§ Data supplied:
- Opening Delimiter -
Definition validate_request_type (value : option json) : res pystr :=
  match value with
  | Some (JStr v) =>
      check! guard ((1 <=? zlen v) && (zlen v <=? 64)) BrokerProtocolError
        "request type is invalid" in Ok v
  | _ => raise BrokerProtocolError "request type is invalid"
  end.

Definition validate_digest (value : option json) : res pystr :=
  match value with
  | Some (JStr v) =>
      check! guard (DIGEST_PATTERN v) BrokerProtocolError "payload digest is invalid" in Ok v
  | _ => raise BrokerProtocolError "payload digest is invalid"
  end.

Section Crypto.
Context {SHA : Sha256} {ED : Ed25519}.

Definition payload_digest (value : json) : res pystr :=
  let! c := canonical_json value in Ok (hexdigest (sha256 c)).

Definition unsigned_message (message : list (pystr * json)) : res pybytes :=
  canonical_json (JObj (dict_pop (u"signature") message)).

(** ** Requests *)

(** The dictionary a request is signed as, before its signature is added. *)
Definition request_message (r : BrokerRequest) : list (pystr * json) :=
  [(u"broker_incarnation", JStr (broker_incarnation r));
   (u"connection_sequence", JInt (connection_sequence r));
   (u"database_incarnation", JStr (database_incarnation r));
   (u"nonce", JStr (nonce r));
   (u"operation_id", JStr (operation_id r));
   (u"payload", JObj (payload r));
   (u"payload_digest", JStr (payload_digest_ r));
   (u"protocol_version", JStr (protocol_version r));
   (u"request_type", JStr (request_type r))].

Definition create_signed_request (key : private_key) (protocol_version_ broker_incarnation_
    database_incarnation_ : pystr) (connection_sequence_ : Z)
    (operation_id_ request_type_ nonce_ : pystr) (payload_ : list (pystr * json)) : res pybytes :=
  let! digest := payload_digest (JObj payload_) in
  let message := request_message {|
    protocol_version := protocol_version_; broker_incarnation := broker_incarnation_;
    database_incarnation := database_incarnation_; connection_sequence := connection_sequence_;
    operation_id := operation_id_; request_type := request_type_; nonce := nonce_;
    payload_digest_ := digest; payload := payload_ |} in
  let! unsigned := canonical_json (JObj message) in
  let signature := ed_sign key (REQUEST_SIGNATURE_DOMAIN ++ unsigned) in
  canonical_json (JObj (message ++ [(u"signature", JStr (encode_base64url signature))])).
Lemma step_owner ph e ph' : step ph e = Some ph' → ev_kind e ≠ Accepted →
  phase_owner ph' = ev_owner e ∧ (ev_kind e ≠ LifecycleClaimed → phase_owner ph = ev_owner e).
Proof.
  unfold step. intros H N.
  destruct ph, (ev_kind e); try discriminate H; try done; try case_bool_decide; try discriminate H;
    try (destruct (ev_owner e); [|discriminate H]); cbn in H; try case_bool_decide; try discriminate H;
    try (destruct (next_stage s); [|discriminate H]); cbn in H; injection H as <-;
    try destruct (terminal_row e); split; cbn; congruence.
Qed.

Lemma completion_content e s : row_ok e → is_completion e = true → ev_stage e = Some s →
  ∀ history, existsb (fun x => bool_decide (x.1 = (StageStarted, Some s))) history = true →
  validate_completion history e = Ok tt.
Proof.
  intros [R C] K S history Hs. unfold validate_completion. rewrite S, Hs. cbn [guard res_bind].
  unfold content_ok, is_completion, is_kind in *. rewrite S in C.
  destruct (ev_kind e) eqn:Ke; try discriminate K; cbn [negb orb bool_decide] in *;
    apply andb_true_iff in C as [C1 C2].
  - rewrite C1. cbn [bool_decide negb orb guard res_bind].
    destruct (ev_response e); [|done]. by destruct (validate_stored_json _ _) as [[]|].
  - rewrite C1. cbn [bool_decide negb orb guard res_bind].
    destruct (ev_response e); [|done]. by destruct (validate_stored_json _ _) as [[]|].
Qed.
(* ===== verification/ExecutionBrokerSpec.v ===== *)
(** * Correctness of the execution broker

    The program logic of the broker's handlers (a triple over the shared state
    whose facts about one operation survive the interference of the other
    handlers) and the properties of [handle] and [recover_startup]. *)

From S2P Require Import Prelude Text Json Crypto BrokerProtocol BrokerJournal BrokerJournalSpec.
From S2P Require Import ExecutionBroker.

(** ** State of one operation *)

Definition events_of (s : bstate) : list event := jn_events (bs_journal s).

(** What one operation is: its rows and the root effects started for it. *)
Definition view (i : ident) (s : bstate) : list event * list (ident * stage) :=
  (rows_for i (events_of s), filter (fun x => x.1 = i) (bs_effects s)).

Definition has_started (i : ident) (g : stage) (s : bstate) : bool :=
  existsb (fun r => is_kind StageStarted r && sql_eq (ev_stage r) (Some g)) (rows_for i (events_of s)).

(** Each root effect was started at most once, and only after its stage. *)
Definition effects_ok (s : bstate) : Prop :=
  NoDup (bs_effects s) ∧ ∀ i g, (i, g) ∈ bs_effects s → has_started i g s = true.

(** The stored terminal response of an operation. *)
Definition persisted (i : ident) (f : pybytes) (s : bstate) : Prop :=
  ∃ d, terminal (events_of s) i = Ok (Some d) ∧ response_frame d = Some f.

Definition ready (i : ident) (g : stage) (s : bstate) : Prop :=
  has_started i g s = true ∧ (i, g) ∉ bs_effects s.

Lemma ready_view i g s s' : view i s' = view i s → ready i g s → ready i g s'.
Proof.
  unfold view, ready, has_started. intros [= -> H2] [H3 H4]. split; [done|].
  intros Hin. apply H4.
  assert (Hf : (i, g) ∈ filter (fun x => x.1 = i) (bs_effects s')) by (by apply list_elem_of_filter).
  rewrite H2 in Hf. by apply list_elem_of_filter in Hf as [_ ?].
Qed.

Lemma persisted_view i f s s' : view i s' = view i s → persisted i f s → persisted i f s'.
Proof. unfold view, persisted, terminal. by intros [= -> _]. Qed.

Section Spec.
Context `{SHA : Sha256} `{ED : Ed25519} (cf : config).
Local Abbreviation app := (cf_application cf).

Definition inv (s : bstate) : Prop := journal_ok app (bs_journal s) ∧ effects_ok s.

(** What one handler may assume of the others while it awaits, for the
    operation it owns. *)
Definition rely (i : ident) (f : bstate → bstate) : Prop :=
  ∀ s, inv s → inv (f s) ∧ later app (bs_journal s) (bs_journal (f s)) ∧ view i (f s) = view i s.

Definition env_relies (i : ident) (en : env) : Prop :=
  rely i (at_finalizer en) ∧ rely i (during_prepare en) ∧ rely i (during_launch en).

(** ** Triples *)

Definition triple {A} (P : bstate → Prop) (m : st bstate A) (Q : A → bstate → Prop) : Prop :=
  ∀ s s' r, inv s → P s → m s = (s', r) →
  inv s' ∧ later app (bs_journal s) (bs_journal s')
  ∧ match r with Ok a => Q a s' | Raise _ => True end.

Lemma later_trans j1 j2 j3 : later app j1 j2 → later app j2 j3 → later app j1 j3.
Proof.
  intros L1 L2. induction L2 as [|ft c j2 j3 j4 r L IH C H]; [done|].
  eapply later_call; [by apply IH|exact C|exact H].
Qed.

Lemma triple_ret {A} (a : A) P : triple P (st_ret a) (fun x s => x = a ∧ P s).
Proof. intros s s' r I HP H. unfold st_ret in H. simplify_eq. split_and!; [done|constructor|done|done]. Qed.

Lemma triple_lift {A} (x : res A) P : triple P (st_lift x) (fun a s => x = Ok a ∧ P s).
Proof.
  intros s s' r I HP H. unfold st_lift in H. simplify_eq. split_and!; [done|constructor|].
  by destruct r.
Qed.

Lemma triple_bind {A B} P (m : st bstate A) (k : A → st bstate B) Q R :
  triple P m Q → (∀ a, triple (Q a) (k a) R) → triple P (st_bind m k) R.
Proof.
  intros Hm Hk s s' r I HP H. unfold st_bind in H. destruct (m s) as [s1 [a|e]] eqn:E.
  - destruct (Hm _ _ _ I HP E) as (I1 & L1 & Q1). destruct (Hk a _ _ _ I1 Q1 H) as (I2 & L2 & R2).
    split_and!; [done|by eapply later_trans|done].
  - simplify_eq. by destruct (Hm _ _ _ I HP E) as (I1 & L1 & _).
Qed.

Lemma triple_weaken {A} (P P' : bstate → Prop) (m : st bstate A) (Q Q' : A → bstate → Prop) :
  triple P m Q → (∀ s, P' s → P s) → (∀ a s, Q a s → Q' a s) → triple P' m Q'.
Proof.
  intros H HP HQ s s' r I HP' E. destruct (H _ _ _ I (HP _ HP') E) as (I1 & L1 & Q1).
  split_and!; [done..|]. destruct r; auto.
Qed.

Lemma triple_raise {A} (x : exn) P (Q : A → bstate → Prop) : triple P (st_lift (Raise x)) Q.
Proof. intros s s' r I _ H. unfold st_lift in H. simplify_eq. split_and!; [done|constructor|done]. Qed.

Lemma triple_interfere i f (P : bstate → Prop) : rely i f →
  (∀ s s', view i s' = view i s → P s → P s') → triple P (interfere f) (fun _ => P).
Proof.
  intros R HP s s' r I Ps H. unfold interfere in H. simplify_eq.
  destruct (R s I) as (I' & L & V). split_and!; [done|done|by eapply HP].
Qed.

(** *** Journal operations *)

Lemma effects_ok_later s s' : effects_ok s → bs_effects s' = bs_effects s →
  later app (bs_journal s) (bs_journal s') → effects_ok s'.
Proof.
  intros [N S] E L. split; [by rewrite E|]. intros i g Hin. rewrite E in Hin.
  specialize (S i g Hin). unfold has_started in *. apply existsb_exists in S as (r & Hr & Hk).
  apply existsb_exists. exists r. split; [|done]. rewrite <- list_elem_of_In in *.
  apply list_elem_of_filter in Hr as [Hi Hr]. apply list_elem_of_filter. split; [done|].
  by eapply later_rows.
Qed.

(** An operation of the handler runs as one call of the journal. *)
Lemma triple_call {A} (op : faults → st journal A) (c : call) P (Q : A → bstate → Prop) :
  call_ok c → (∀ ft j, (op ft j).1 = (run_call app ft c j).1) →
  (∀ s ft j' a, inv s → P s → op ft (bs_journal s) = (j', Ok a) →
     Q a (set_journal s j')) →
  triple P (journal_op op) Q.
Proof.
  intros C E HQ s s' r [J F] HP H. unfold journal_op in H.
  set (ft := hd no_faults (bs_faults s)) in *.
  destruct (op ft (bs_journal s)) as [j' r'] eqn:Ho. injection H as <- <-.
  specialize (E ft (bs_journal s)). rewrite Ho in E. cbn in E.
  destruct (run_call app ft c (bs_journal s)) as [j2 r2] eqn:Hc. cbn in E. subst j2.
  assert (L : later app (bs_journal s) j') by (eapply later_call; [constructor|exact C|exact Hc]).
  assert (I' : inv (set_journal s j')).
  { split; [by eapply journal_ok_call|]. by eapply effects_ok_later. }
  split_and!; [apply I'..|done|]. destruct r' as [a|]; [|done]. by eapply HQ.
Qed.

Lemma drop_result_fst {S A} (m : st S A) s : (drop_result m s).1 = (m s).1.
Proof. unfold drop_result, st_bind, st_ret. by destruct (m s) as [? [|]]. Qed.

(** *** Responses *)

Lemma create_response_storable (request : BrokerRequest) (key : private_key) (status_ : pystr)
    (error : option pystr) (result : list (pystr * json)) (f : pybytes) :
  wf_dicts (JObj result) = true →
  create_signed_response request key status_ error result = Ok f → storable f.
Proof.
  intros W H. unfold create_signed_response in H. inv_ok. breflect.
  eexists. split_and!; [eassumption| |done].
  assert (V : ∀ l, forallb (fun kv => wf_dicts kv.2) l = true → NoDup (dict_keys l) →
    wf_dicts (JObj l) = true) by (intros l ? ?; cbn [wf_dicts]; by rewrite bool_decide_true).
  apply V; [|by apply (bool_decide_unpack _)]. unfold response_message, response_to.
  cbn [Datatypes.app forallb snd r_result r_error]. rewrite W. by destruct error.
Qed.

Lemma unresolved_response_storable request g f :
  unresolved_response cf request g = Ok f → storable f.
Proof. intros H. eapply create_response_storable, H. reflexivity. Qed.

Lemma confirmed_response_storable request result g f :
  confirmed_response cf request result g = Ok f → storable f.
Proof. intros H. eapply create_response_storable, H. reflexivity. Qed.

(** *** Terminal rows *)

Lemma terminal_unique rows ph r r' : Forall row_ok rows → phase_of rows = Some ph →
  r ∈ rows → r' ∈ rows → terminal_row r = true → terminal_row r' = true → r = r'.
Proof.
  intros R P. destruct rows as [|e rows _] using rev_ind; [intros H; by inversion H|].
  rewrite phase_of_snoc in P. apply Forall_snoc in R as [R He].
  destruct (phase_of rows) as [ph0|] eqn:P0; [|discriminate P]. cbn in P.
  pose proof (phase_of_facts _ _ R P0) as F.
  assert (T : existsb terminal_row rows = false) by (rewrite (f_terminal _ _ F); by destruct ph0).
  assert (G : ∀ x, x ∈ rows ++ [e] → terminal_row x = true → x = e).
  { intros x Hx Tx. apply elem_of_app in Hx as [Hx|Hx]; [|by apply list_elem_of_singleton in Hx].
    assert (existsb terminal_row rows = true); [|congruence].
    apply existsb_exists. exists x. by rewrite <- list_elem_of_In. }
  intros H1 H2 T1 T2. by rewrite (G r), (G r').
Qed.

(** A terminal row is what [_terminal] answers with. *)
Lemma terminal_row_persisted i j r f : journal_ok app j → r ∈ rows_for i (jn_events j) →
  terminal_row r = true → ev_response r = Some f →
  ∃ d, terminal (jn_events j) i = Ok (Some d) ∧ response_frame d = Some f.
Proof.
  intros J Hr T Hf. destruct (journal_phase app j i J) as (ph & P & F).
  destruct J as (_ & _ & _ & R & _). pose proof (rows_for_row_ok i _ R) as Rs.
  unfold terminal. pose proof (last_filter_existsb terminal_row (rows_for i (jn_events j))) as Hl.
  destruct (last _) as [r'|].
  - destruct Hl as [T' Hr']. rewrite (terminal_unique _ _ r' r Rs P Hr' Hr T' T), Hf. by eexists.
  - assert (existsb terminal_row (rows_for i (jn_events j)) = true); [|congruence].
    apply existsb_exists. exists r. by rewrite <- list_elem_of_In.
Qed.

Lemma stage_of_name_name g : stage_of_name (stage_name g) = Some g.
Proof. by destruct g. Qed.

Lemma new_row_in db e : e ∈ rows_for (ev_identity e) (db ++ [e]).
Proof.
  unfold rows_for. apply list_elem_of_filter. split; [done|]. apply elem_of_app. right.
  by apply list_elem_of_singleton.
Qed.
- Closing Delimiter -
§ Work item:
Starting from the line holding "apply existsb_exists. exists r. by", restate the remaining lines of the data word for word, including the last.

§ Solution:
    apply existsb_exists. exists r. by rewrite <- list_elem_of_In.
Qed.

Lemma stage_of_name_name g : stage_of_name (stage_name g) = Some g.
Proof. by destruct g. Qed.

Lemma new_row_in db e : e ∈ rows_for (ev_identity e) (db ++ [e]).
Proof.
  unfold rows_for. apply list_elem_of_filter. split; [done|]. apply elem_of_app. right.
  by apply list_elem_of_singleton.
Qed.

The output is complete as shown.